À l’arrière de la salle des fêtes de Saint-Théodule, à Sion, Alasdair Trumpet et Arsène Chouinard écoutaient toujours à la cloison de la loge du maréchal de camp Schmutzig.
« Cessons s’il-vous-plaît nos petits jeux, réclamait Ermengarde Pancake, la femme-homme, la chef des suffragettes. Possédez-vous oui ou non, Smuts, ou plutôt Schmutzig, l’arme décisive, le rayon calorifique ? Avez-vous oui ou non l’intention de vous en servir ?
— Nous avons obtenu de nos alliés une arme secrète, répondit évasivement le maréchal de camp, mais ce n’est pas le rayon calorifère, ni le rayon inoculateur de peste. Les rayons qui ont détruit Naples et la Sardaigne avaient été projetés directement de Mars par nos alliés.
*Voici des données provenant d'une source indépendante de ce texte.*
(** The invariant of the segmentation loop after the samples [pre]: the
    periods emitted so far are the runs that ended before the last sample,
    and a period is open exactly when a run reaches the last sample. *)
Record loop_inv (pre : list Minute) (st : LoopState) : Prop := {
  inv_sound : ∀ p, p ∈ precipitation_periods st →
    ∃ s e : nat, period_of_run pre p s e ∧ e + 1 < length pre;
  inv_complete : ∀ s e, is_run pre s e → e + 1 < length pre →
    ∃ p, p ∈ precipitation_periods st ∧
      start p = Z.of_nat s ∧ end_ p = Z.of_nat e;
  inv_sorted : in_input_order (precipitation_periods st);
  inv_count :
    length (precipitation_periods st) +
    (match current_period_start st with Some _ => 1 | None => 0 end) =
    count_runs pre;
  inv_open :
    match current_period_start st with
    | Some sz =>
        ∃ s : nat, sz = Z.of_nat s ∧ is_run pre s (length pre - 1) ∧
          is_peak_of pre s (length pre - 1) (current_period_max_intensity st) ∧
          ∃ t, current_period_type st = Some t ∧
               is_last_type_of pre s (length pre - 1) t
    | None => wet pre (length pre - 1) = false
    end
}.

(** ** Sample payloads *)

Definition sample (intensity : Q) (type : string) : Minute :=
  {| startTime := Some "2023-09-08T22:03:04Z";
     precipitationIntensity := Some intensity;
     precipitationChance := Some (3 # 10);
     precipitationType := Some type |}.

Definition coordinator_with (minutes : list Minute) : Coordinator :=
  {| last_update_success := true;
     data := Some {| currentWeather := Some {| daylight := Some true |};
                     forecastNextHour :=
                       Some {| forecastStart := Some "2023-09-08T22:03:04Z";
                               forecastEnd := Some "2023-09-08T23:03:04Z";
                               minutes := Some minutes |} |};
     translations := ∅ |}.

(** Snow in minutes 2 and 3 of six. *)
Definition snow_shower : list Minute :=
  [sample 0 "snow"; sample 0 "snow"; sample 3 "snow"; sample 3 "snow";
   sample 0 "snow"; sample 0 "snow"].

(** Three periods: rain now, snow in two minutes, hail to the end. *)
Definition three_showers : list Minute :=
  [sample 1 "rain"; sample 0 "clear"; sample 3 "snow"; sample 0 "clear";
   sample 11 "hail"; sample 12 "clear"].

(** One minute of precipitation whose type is reported as ["clear"]. *)
Definition clear_drizzle : list Minute := [sample 1 "clear"].

(** Sixty dry minutes, then rain in minute 60. *)
Definition rain_after_the_hour : list Minute :=
  replicate 60 (sample 0 "clear") ++ [sample 1 "rain"].

(** A payload without the next-hour data set. *)
Definition coordinator_without_forecast : Coordinator :=
  {| last_update_success := true;
     data := Some {| currentWeather := Some {| daylight := Some true |};
                     forecastNextHour := None |};
     translations := ∅ |}.

(** ** Periods on any samples

    What the segmentation loop keeps whatever the intensities are, also
    below zero. *)

(** Sample [k] exists and has [intensity == 0.0]. *)
Definition zero (minutes : list Minute) (k : nat) : bool :=
  match minutes !! k with
  | Some m => Py.eq (intensity_of m) 0
  | None => false
  end.

(** Period [p] lies within the samples: it starts at a sample with
    [intensity > 0], holds no sample with [intensity == 0.0], stops at the
    last sample or right before such a sample, and carries a type and a
    positive maximum, the greatest intensity of its samples. *)
Definition well_formed_in (minutes : list Minute) (p : Period) : Prop :=
  ∃ s e : nat,
    start p = Z.of_nat s ∧ end_ p = Z.of_nat e ∧
    s ≤ e < length minutes ∧
    wet minutes s = true ∧
    (∀ k, s ≤ k ≤ e → zero minutes k = false) ∧
    (e + 1 < length minutes → zero minutes (e + 1) = true) ∧
    is_Some (type_ p) ∧
    (0 < max_intensity p)%Q ∧
    is_peak_of minutes s e (max_intensity p).

(** At least one sample lies between two consecutive periods. *)
Definition separated (periods : list Period) : Prop :=
  StronglySorted (λ p q, (end_ p + 1 < start q)%Z) periods.

(** The invariant of the segmentation loop after the samples [pre], with
    no assumption on them. *)
Record loop_wf (pre : list Minute) (st : LoopState) : Prop := {
  wf_closed : ∀ p, p ∈ precipitation_periods st →
    well_formed_in pre p ∧ (end_ p + 1 < Z.of_nat (length pre))%Z;
  wf_separated : separated (precipitation_periods st);
  wf_count :
    2 * length (precipitation_periods st) +
    (match current_period_start st with Some _ => 1 | None => 0 end) ≤
    length pre;
  wf_wet : ∀ k, wet pre k = true →
    (∃ p, p ∈ precipitation_periods st ∧
          (start p <= Z.of_nat k <= end_ p)%Z) ∨
    (∃ sz, current_period_start st = Some sz ∧ (sz <= Z.of_nat k)%Z);
  wf_open :
    match current_period_start st with
    | Some sz =>
        ∃ s : nat, sz = Z.of_nat s ∧ s < length pre ∧ wet pre s = true ∧
          (∀ k, s ≤ k < length pre → zero pre k = false) ∧
          is_Some (current_period_type st) ∧
          (0 < current_period_max_intensity st)%Q ∧
          is_peak_of pre s (length pre - 1) (current_period_max_intensity st) ∧
          ∀ p, p ∈ precipitation_periods st → (end_ p + 1 < sz)%Z
    | None => True
    end
}.

(** [part] is one of the four phrasings of period [p], the one its start
    and duration call for. *)
Definition is_phrasing (tr : gmap string string) (p : Period) (part : string)
    : Prop :=
  (start p = 0%Z ∧ duration_of p = 1%Z ∧
   part = phrase_now (description tr p)) ∨
  (start p = 0%Z ∧ (duration_of p > 1)%Z ∧
   part = phrase_for_next (description tr p) (duration_of p)) ∨
  ((start p > 0)%Z ∧ duration_of p = 1%Z ∧
   part = phrase_in (description tr p) (start p)) ∨
  ((start p > 0)%Z ∧ (duration_of p > 1)%Z ∧
   part = phrase_starting_in (description tr p) (start p) (duration_of p)).

(** Period [p] moved [n] samples later. *)
Definition shift (n : Z) (p : Period) : Period :=
  {| start := start p + n;
     end_ := end_ p + n;
     type_ := type_ p;
     max_intensity := max_intensity p |}.

(** The loop state [st] of a run over samples that come after [n] others,
    for which the periods [before] were already found. *)
Definition shift_state (before : list Period) (n : Z) (st : LoopState)
    : LoopState :=
  {| precipitation_periods := before ++ map (shift n) (precipitation_periods st);
     current_period_start := (λ s, (s + n)%Z) <$> current_period_start st;
     current_period_type := current_period_type st;
     current_period_max_intensity := current_period_max_intensity st |}.

(** When nothing is open the loop variables are back at their initial
    values. *)
Definition reset_when_closed (st : LoopState) : Prop :=
  current_period_start st = None →
  current_period_type st = None ∧ current_period_max_intensity st = 0%Q.

(** ** Text without translations *)

(** The key [_translate_state] looks up for the state [state_key]. *)
Definition state_translation_key (state_key : string) : string :=
  "component." +:+ DOMAIN +:+
  ".entity.sensor.next_hour_forecast.state." +:+ state_key.

Definition tier_title (t : Tier) : string :=
  match t with Light => "Light" | Moderate => "Moderate" | Heavy => "Heavy" end.

Definition kind_title (kind : PrecipitationKind) : string :=
  match kind with
  | Rain => "Rain"
  | Snow => "Snow"
  | Sleet => "Sleet"
  | Hail => "Hail"
  | OtherKind => "Precipitation"
  end.

(** No brace occurs in [s]. *)
Fixpoint brace_free (s : string) : bool :=
  match s with
  | EmptyString => true
  | String c rest =>
      negb (Ascii.eqb c "{") && negb (Ascii.eqb c "}") && brace_free rest
  end.

(** * Proofs *)

(** ** Numbers *)

Lemma gt_true (a b : Q) : Py.gt a b = true ↔ (b < a)%Q.
Proof.
  unfold Py.gt. rewrite Qgt_alt.
  destruct (a ?= b)%Q; split; congruence.
Qed.

Lemma gt_false (a b : Q) : Py.gt a b = false ↔ (a <= b)%Q.
Proof.
  unfold Py.gt. rewrite Qle_alt.
  destruct (a ?= b)%Q; split; congruence.
Qed.

Lemma lt_true (a b : Q) : Py.lt a b = true ↔ (a < b)%Q.
Proof.
  unfold Py.lt. rewrite Qlt_alt.
  destruct (a ?= b)%Q; split; congruence.
Qed.

Lemma eq_true (a b : Q) : Py.eq a b = true ↔ (a == b)%Q.
Proof.
  unfold Py.eq. rewrite Qeq_alt.
  destruct (a ?= b)%Q; split; congruence.
Qed.

Lemma dry_is_zero (m : Minute) :
  valid_sample m → Py.gt (intensity_of m) 0 = false → Py.eq (intensity_of m) 0 = true.
Proof.
  unfold valid_sample. rewrite gt_false, eq_true. intros H0 H1.
  by apply Qle_antisym.
Qed.

Lemma max_upper_l (a b : Q) : (a <= Py.max a b)%Q.
Proof.
  unfold Py.max. destruct (Py.gt b a) eqn:E.
  - apply gt_true in E. by apply Qlt_le_weak.
  - apply Qle_refl.
Qed.

Lemma max_upper_r (a b : Q) : (b <= Py.max a b)%Q.
Proof.
  unfold Py.max. destruct (Py.gt b a) eqn:E.
  - apply Qle_refl.
  - by apply gt_false in E.
Qed.

Lemma max_is_either (a b : Q) : Py.max a b = a ∨ Py.max a b = b.
Proof. unfold Py.max. destruct (Py.gt b a); auto. Qed.

(** ** Samples and runs *)

Lemma wet_lt (l : list Minute) (k : nat) : wet l k = true → k < length l.
Proof.
  unfold wet. destruct (l !! k) eqn:E; [|done].
  intros _. by eapply lookup_lt_Some.
Qed.

Lemma wet_ge (l : list Minute) (k : nat) : length l ≤ k → wet l k = false.
Proof. intros H. unfold wet. by rewrite lookup_ge_None_2. Qed.

Lemma wet_iff (l : list Minute) (k : nat) :
  wet l k = true ↔ ∃ m, l !! k = Some m ∧ (0 < intensity_of m)%Q.
Proof.
  unfold wet. destruct (l !! k) as [m|].
  - rewrite gt_true. split; [eauto|]. by intros (? & [= <-] & ?).
  - split; [done|]. by intros (? & ? & _).
Qed.

Lemma is_run_nonempty (l : list Minute) (s e : nat) :
  is_run l s e → s < length l ∧ e < length l ∧ wet l e = true.
Proof.
  intros (Hse & Hw & _).
  assert (wet l e = true) by (apply Hw; lia).
  assert (wet l s = true) by (apply Hw; lia).
  auto using wet_lt.
Qed.

Lemma is_run_last (l : list Minute) (s e : nat) :
  is_run l s e → e + 1 < length l ∨ e = length l - 1.
Proof.
  intros (Hse & Hw & _). assert (e < length l) by (apply wet_lt, Hw; lia). lia.
Qed.

Lemma is_run_start_unique (l : list Minute) (s s' e : nat) :
  is_run l s e → is_run l s' e → s = s'.
Proof.
  intros (Hse & Hw & Hs & _) (Hse' & Hw' & Hs' & _).
  destruct (decide (s = s')) as [|Hne]; [done|exfalso].
  destruct (decide (s < s')).
  - destruct Hs' as [->|Hd]; [lia|].
    rewrite Hw in Hd by lia. done.
  - destruct Hs as [->|Hd]; [lia|].
    rewrite Hw' in Hd by lia. done.
Qed.

Lemma in_input_order_snoc (periods : list Period) (p : Period) :
  in_input_order periods →
  (∀ q, q ∈ periods → (end_ q < start p)%Z) →
  in_input_order (periods ++ [p]).
Proof.
  unfold in_input_order. induction 1 as [|q periods Hsorted IH Hq]; intros Hp; simpl.
  - repeat constructor.
  - constructor.
    + apply IH. intros r Hr. apply Hp. by right.
    + apply Forall_app. split; [done|].
      constructor; [|done]. apply Hp. by left.
Qed.

(** ** One more sample

    How the vocabulary of runs changes when the sample [m] is appended to
    the samples [pre] read so far. *)

Section snoc.
Context (pre : list Minute) (m : Minute).

Lemma wet_snoc_lt (k : nat) :
  k < length pre → wet (pre ++ [m]) k = wet pre k.
Proof. intros H. unfold wet. by rewrite lookup_app_l. Qed.

Lemma wet_snoc_last :
  wet (pre ++ [m]) (length pre) = Py.gt (intensity_of m) 0.
Proof. unfold wet. by rewrite list_lookup_middle. Qed.

Lemma is_run_snoc_closed (s e : nat) :
  e + 1 < length pre → is_run (pre ++ [m]) s e ↔ is_run pre s e.
Proof.
  intros He. unfold is_run.
  rewrite (wet_snoc_lt (e + 1)) by lia.
  split; intros (Hse & Hw & Hs & Hd); (split; [done|split; [|split; [|done]]]).
  - intros k Hk. rewrite <- wet_snoc_lt by lia. auto.
  - destruct Hs as [->|Hs]; [by left|right].
    by rewrite <- wet_snoc_lt by lia.
  - intros k Hk. rewrite wet_snoc_lt by lia. auto.
  - destruct Hs as [->|Hs]; [by left|right].
    by rewrite wet_snoc_lt by lia.
Qed.

Lemma is_run_snoc_open :
  wet pre (length pre - 1) = false → Py.gt (intensity_of m) 0 = true →
  is_run (pre ++ [m]) (length pre) (length pre).
Proof.
  intros Hd Hm. split; [done|split; [|split]].
  - intros k Hk. assert (k = length pre) as -> by lia. by rewrite wet_snoc_last.
  - destruct (decide (length pre = 0)) as [E|E]; [by left|right].
    by rewrite wet_snoc_lt by lia.
  - apply wet_ge. rewrite length_app. simpl. lia.
Qed.

Lemma is_run_snoc_extend (s : nat) :
  is_run pre s (length pre - 1) → Py.gt (intensity_of m) 0 = true →
  is_run (pre ++ [m]) s (length pre).
Proof.
  intros (Hse & Hw & Hs & _) Hm.
  assert (s < length pre) by (apply wet_lt, Hw; lia).
  split; [lia|split; [|split]].
  - intros k Hk. destruct (decide (k = length pre)) as [->|].
    + by rewrite wet_snoc_last.
    + rewrite wet_snoc_lt by lia. apply Hw. lia.
  - destruct Hs as [->|Hs]; [by left|right].
    by rewrite wet_snoc_lt by lia.
  - apply wet_ge. rewrite length_app. simpl. lia.
Qed.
— Enfin, cette arme, quelle qu’elle soit, insista Mrs Pancake, êtes-vous décidés oui ou non à l’utiliser pour provoquer l’entrée en guerre de la Triple-Entente ?
— Vous prenez les choses de façon trop littérale, protesta le maréchal de camp Schmutzig. On ne provoque pas ainsi l’entrée en guerre de trois pays, en abaissant une manette.
— L’entrée en guerre des Britanniques, insista Ruta Baga, qui achevait de se dépouiller de son maquillage de martienne, c’est vous qui l’obtiendrez, ma chère Ermengarde. Reprenez les campagnes d’attentats comme moyen de chantage, pour exiger la conscription en Angleterre.
— Balivernes ! s’écria Mrs Pancake. Les hommes sont une meute de loups sanguinaires, poussés à la destruction par leur nature dégénérée. Seulement les nôtres sont tellement dégénérés qu’ils refusent de se battre. Si ce n’est pas malheureux ! L’unique avantage que les femmes ont sur les hommes, c’est qu’il n’y a que les hommes qui fassent la guerre. Il faut donc reproduire sur Terre ce qui s’est produit sur Mars il y a vingt-quatre mille ans. Il faut une guerre apocalyptique. Une génération d’hommes y mourra. Ceux qui n’y seront pas tués en sortiront du moins atrocement mutilés. Les femmes, qui auront conquis le droit de vote grâce à leur implication dans l’économie de guerre, seront supérieures en nombre, et, ce qui est encore plus important, seront supérieures en force face à ces infirmes : elles leur arracheront donc le pouvoir. À présent, répondez-moi. Avez-vous oui ou non l’intention de déclencher cette guerre providentielle ?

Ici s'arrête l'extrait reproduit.